The problem:
Go through the entries below and print, exactly, the lines starting at the one with "rewrite Hsz. fold" and ending at the one with "set (ob := set_i", keeping both ends and no others.

Listed entries:
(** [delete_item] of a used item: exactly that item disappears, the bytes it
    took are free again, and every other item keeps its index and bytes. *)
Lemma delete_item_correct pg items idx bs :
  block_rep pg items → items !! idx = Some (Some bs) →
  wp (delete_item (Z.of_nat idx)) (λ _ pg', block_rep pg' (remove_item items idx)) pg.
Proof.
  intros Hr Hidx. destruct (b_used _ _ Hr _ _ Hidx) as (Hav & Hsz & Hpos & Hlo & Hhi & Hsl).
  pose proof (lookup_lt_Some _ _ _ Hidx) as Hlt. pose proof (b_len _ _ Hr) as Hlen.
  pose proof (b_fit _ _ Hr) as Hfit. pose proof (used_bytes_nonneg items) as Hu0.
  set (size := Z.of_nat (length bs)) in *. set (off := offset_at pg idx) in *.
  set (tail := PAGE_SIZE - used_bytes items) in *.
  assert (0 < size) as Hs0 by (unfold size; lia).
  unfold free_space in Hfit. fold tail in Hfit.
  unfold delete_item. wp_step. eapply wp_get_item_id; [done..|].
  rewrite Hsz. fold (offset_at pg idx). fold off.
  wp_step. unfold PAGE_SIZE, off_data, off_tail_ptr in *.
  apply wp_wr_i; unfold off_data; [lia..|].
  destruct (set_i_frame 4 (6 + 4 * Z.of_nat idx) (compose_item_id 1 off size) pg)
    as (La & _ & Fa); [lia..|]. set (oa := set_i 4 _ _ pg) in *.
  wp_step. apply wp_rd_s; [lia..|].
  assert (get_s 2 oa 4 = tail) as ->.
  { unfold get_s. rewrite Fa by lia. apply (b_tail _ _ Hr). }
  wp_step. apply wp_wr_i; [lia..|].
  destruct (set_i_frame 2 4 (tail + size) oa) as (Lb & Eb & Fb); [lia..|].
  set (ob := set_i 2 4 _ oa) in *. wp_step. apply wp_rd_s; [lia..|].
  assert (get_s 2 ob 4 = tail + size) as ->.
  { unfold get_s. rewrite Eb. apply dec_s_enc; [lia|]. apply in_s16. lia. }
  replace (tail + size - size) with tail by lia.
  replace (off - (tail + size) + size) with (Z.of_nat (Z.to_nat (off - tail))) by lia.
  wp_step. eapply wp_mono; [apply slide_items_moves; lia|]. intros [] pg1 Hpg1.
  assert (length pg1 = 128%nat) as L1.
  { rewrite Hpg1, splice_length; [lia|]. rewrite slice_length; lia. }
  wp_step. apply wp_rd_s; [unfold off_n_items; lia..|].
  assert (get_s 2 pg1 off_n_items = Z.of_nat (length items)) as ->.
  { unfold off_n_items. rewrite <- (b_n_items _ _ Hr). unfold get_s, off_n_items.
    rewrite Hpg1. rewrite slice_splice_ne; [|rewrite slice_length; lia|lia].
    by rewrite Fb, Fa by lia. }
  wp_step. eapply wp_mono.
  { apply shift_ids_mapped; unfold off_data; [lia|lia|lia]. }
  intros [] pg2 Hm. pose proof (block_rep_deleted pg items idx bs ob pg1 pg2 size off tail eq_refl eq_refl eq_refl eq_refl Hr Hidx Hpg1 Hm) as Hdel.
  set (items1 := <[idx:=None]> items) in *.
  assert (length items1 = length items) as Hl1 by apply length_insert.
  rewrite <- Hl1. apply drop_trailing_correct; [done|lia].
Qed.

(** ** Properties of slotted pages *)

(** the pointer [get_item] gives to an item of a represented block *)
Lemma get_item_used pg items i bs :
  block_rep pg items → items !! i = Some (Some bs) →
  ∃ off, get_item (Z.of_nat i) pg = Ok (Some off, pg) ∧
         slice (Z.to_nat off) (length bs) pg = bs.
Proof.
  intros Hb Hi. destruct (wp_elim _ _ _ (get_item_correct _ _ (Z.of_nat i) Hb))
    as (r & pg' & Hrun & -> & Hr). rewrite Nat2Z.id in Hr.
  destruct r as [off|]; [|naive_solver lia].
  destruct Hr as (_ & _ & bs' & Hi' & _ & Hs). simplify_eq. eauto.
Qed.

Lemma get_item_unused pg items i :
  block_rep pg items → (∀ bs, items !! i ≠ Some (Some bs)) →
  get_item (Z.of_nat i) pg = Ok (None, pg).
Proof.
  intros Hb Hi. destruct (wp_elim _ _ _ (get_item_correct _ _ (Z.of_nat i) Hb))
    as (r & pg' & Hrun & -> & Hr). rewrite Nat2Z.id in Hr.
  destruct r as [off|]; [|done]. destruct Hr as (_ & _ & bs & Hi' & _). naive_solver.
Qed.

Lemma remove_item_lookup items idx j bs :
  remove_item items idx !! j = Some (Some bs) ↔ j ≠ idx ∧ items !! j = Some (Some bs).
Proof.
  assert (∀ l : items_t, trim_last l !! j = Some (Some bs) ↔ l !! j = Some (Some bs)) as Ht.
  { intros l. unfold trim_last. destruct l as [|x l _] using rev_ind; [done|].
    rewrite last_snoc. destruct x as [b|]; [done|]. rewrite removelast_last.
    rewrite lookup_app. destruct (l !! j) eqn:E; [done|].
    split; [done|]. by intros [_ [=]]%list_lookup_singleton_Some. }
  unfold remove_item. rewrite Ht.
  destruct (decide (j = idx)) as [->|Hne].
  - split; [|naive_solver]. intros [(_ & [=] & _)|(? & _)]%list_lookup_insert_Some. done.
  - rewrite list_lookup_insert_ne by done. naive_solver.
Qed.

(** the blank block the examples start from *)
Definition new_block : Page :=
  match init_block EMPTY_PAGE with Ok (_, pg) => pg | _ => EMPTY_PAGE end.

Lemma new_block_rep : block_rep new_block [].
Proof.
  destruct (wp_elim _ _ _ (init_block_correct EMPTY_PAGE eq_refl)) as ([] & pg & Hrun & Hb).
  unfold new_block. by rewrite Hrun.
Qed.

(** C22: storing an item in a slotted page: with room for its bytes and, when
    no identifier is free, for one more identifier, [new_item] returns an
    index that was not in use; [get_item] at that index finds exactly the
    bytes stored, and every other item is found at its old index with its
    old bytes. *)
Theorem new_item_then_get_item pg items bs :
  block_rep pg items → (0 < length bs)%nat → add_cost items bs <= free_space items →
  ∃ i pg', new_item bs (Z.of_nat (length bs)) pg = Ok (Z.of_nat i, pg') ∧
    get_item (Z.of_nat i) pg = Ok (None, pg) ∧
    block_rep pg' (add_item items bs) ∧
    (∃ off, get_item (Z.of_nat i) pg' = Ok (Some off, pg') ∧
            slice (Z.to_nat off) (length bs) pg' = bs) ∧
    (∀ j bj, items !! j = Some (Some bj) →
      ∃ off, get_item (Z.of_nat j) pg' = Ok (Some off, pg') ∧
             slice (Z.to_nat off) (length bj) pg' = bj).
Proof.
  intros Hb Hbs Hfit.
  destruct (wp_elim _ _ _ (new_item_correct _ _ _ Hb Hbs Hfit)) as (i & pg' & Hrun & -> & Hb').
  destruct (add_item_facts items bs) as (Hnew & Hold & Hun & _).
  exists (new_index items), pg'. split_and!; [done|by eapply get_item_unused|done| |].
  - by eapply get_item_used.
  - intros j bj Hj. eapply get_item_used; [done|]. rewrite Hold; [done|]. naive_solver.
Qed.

Your response:
  rewrite Hsz. fold (offset_at pg idx). fold off.
  wp_step. unfold PAGE_SIZE, off_data, off_tail_ptr in *.
  apply wp_wr_i; unfold off_data; [lia..|].
  destruct (set_i_frame 4 (6 + 4 * Z.of_nat idx) (compose_item_id 1 off size) pg)
    as (La & _ & Fa); [lia..|]. set (oa := set_i 4 _ _ pg) in *.
  wp_step. apply wp_rd_s; [lia..|].
  assert (get_s 2 oa 4 = tail) as ->.
  { unfold get_s. rewrite Fa by lia. apply (b_tail _ _ Hr). }
  wp_step. apply wp_wr_i; [lia..|].
  destruct (set_i_frame 2 4 (tail + size) oa) as (Lb & Eb & Fb); [lia..|].
  set (ob := set_i 2 4 _ oa) in *. wp_step. apply wp_rd_s; [lia..|].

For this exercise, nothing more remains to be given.